# [Task brief]
Line count for "Hlatin": give the number of lines in the records below that hold it, and nothing else.

(Stored items)
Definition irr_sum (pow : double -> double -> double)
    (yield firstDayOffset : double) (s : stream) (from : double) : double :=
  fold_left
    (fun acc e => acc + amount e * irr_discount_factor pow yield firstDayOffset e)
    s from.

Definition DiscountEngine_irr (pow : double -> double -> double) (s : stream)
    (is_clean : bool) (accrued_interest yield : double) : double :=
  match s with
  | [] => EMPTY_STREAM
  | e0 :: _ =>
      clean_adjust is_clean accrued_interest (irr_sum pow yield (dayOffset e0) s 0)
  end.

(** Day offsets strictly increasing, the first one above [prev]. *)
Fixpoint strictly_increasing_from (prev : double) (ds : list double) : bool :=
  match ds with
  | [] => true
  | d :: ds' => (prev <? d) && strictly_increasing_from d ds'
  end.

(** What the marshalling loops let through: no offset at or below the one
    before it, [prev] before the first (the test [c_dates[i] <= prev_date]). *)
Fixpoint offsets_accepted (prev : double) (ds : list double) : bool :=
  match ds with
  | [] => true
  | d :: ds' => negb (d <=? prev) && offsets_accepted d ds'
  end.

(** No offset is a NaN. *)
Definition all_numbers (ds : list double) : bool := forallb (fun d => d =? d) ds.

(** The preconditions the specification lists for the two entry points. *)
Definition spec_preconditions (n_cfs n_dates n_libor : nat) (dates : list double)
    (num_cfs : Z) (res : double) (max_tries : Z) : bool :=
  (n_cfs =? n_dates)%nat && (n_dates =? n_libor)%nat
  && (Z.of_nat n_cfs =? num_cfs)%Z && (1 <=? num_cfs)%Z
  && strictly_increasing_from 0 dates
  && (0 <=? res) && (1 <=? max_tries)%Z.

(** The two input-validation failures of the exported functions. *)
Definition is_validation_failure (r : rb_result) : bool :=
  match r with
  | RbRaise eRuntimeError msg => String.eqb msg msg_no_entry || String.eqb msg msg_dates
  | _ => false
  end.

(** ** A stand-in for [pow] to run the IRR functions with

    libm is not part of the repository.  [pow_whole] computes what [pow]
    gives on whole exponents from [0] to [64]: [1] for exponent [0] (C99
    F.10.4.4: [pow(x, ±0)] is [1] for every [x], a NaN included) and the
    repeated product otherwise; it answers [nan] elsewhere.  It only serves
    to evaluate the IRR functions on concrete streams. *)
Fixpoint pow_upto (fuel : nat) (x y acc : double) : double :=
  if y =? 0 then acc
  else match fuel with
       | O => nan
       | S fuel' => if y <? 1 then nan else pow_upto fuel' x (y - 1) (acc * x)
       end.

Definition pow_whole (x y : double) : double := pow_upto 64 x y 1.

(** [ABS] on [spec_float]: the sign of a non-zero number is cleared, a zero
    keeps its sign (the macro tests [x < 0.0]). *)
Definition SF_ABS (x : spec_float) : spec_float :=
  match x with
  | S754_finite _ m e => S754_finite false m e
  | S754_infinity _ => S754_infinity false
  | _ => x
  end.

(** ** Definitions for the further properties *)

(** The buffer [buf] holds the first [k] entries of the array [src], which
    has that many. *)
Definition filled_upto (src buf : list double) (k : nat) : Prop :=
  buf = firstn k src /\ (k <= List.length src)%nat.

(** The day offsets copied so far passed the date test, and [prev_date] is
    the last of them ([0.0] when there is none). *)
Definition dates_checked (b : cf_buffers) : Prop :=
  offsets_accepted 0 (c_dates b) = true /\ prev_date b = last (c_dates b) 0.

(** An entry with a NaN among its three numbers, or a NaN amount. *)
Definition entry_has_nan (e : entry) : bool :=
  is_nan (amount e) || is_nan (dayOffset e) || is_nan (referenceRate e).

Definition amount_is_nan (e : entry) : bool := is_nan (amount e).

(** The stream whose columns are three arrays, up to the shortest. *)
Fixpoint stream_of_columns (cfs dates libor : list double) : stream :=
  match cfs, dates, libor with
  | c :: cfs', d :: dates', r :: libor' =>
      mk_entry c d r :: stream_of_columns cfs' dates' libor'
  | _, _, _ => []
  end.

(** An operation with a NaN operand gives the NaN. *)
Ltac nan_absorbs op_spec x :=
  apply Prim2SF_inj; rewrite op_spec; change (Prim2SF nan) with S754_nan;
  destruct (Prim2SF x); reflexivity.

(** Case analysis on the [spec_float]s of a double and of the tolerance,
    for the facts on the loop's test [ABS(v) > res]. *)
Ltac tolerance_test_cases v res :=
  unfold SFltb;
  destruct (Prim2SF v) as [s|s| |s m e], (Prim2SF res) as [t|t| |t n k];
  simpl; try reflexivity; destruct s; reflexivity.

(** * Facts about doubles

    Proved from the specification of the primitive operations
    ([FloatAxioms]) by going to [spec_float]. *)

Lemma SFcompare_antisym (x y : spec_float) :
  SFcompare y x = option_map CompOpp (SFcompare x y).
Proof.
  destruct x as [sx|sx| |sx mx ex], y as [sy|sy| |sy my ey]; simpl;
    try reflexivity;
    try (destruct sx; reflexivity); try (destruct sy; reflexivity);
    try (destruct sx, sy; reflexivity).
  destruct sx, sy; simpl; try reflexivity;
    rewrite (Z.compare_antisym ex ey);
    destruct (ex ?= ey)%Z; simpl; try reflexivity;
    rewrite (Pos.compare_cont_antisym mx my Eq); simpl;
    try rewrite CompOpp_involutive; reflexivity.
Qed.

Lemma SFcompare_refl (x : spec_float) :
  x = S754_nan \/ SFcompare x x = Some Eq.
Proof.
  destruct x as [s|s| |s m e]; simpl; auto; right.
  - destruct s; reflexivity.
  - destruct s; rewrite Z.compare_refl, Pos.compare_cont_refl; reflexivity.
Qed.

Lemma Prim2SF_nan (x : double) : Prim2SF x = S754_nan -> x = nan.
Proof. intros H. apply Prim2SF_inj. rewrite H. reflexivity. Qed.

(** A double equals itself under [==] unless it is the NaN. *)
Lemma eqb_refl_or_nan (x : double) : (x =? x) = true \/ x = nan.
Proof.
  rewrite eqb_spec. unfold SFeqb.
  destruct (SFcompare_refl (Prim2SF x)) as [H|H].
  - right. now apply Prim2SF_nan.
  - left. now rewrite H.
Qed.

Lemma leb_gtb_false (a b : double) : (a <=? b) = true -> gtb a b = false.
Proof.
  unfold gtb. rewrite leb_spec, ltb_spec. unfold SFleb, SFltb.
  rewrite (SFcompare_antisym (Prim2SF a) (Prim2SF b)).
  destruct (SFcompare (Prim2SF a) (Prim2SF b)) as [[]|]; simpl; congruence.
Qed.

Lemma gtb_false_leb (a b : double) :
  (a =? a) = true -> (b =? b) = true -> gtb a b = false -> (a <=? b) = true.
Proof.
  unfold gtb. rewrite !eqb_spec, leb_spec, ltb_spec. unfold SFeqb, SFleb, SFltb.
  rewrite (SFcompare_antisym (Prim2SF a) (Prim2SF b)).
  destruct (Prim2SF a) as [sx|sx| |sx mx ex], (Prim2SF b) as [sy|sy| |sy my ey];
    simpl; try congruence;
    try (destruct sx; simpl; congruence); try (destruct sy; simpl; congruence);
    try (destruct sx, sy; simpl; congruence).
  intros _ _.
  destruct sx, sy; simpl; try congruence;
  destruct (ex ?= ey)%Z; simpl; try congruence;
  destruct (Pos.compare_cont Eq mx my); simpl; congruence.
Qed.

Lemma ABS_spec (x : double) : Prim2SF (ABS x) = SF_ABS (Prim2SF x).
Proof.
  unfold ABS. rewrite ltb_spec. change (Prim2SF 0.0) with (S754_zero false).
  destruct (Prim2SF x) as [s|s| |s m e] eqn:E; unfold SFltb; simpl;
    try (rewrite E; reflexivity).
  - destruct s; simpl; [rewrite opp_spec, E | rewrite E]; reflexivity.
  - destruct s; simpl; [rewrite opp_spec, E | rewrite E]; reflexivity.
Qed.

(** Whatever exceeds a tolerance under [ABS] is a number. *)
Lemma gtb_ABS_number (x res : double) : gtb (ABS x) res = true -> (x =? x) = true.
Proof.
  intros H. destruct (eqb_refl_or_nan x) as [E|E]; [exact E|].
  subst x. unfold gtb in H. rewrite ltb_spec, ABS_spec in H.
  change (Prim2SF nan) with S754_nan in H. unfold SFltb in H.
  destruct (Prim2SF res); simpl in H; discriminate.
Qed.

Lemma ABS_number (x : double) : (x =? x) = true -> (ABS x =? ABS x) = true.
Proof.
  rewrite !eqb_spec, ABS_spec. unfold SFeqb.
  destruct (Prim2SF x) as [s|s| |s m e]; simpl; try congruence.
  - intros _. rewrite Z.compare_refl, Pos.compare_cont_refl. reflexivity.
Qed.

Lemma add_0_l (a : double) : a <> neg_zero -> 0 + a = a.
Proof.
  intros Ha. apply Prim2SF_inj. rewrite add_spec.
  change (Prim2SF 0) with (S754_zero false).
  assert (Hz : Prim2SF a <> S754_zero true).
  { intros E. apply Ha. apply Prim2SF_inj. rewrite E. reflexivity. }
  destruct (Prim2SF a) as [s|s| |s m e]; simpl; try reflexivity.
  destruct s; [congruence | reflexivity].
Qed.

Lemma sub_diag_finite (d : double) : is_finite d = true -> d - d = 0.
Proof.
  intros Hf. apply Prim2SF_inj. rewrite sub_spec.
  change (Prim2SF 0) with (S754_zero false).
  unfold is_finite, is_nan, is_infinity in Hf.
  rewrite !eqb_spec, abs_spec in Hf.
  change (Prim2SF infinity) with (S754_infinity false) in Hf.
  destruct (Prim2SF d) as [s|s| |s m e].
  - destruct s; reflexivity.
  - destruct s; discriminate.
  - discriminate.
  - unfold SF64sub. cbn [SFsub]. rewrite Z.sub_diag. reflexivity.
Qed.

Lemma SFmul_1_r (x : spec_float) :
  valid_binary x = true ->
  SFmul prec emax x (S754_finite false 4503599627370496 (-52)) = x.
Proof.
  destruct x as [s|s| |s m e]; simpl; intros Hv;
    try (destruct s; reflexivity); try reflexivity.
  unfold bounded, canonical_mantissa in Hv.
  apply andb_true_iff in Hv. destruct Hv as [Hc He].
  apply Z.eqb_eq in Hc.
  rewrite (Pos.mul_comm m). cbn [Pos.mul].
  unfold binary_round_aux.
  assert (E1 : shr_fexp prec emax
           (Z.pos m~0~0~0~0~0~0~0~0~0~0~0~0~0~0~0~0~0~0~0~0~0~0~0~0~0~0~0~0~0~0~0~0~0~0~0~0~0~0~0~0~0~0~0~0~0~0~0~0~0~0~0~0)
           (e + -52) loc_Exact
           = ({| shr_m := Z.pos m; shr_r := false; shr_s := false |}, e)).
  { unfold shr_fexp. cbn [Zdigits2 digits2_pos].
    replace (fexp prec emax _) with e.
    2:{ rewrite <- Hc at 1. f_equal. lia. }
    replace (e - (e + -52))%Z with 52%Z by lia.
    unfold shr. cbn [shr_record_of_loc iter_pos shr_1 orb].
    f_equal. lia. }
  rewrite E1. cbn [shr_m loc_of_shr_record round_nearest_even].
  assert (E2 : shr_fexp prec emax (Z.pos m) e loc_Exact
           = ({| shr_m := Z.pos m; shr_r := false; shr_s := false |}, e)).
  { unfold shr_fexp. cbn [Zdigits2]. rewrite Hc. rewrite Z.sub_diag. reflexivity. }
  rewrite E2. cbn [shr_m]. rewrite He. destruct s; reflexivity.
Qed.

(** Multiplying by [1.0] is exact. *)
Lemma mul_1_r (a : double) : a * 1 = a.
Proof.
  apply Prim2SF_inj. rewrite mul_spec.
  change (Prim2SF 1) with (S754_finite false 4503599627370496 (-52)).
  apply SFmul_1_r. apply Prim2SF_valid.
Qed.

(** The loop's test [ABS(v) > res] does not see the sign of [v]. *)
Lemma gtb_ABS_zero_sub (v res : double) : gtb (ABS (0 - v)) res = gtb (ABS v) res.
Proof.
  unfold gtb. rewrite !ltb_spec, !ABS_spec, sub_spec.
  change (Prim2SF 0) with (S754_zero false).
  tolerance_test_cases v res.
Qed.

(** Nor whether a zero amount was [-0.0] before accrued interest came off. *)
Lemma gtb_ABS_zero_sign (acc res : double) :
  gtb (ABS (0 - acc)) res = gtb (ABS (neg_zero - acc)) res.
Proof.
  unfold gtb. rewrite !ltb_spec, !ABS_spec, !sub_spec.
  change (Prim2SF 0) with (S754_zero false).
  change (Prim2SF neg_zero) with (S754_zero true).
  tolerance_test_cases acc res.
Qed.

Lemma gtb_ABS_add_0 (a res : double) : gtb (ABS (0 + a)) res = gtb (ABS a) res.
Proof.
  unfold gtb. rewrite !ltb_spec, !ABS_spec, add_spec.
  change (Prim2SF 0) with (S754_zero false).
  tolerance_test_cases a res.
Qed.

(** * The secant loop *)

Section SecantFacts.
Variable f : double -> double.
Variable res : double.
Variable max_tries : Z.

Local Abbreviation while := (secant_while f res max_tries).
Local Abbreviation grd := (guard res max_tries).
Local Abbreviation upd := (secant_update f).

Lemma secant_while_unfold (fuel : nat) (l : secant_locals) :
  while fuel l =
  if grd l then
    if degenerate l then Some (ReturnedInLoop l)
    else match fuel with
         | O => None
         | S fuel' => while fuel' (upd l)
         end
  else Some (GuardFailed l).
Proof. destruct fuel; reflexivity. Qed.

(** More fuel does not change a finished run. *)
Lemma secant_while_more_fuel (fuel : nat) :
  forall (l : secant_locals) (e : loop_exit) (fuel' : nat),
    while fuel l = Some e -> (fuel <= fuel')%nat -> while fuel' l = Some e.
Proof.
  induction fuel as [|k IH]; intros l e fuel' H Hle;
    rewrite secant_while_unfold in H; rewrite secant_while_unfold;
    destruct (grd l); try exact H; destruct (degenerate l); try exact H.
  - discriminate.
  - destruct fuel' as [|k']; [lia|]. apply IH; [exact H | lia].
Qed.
--
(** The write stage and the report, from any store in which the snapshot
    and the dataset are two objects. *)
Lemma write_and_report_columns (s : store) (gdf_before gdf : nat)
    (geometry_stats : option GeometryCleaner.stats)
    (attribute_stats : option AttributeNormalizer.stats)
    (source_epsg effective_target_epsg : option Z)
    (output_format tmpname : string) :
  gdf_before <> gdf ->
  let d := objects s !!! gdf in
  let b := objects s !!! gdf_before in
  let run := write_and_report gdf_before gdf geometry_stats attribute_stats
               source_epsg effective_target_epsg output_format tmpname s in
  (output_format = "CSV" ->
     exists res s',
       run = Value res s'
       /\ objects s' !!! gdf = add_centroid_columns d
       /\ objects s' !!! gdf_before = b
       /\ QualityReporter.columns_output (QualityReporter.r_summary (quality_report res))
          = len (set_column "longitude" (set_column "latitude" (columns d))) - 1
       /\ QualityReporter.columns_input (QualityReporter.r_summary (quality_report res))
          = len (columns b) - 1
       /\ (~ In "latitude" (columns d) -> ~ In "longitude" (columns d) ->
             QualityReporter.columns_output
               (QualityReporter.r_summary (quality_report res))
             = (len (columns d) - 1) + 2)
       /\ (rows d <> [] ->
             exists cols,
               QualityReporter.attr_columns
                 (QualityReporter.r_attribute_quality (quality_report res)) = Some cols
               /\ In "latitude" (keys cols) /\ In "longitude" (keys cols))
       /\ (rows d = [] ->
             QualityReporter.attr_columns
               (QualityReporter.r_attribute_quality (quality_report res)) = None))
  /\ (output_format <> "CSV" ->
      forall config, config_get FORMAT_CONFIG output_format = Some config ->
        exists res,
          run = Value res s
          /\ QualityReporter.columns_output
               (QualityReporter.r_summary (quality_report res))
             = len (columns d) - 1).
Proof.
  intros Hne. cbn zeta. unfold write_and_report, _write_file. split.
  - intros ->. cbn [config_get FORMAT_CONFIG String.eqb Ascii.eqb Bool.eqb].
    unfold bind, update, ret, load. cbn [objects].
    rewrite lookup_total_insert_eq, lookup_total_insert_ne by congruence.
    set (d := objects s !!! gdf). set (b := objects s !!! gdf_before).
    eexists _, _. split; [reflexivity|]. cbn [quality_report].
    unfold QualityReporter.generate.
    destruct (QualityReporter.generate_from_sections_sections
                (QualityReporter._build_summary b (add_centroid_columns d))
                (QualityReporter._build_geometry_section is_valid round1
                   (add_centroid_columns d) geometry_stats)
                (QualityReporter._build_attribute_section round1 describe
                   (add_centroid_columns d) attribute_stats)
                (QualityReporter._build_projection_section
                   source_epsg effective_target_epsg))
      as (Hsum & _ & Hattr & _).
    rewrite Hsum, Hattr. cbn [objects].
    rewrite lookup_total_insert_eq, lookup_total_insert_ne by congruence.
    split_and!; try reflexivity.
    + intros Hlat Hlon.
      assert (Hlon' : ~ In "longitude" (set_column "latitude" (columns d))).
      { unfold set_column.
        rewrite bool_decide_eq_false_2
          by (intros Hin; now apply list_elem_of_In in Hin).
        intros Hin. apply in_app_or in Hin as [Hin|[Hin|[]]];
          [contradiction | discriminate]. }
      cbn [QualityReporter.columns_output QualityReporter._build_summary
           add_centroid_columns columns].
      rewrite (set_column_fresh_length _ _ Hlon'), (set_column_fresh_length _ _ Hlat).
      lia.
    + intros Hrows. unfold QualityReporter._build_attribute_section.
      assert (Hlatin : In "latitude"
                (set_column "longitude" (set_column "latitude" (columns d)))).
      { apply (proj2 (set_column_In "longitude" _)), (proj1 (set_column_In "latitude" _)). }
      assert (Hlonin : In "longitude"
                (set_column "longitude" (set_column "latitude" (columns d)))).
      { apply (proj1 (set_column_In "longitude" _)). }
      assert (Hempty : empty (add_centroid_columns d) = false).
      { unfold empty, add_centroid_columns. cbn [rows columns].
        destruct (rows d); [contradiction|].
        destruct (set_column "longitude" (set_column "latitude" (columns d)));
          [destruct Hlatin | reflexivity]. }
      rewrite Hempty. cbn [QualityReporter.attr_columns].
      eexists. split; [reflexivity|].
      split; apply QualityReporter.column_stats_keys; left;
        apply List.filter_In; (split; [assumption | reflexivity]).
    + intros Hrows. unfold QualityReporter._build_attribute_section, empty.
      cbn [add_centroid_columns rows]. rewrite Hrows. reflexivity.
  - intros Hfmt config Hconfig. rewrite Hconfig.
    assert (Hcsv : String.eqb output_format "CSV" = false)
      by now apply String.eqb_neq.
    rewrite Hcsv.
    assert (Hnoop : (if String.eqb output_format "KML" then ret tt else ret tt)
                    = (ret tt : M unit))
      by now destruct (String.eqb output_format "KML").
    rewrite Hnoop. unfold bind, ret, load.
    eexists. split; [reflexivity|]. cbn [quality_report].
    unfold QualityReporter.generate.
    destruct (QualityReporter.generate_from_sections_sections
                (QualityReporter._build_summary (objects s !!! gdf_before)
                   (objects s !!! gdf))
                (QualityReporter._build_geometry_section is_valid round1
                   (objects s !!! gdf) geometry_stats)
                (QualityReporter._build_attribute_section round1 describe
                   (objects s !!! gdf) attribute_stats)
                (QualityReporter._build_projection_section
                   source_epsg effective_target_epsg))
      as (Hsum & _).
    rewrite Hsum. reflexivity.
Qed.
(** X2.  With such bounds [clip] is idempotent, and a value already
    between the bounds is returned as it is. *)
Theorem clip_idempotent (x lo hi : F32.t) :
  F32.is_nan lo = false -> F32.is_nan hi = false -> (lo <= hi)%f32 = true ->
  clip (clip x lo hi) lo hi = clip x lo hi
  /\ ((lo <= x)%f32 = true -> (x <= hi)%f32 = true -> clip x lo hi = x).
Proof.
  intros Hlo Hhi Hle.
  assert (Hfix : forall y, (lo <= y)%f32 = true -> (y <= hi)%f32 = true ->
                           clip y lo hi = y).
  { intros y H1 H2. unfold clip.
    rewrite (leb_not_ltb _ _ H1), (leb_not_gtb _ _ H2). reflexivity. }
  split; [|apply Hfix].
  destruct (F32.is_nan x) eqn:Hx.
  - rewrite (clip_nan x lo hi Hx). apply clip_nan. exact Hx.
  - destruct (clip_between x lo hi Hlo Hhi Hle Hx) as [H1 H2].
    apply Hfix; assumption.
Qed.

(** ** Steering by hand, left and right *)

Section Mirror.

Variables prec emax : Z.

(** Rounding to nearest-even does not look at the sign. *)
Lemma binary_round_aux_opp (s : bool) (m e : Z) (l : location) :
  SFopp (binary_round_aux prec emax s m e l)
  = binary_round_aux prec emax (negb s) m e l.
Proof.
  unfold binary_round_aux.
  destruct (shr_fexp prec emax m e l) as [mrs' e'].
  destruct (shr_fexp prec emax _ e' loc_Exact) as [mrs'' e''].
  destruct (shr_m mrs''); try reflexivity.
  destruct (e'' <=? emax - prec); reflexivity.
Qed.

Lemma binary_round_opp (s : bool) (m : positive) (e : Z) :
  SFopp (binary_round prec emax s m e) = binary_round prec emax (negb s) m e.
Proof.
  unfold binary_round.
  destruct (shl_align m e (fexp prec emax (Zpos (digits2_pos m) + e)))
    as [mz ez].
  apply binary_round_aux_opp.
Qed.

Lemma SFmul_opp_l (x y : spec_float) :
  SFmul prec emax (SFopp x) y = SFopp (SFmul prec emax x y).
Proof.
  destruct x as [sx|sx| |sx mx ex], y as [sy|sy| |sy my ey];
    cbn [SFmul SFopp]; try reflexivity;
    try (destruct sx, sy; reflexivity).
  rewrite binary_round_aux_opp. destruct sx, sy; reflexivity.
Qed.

# [Task answer]
2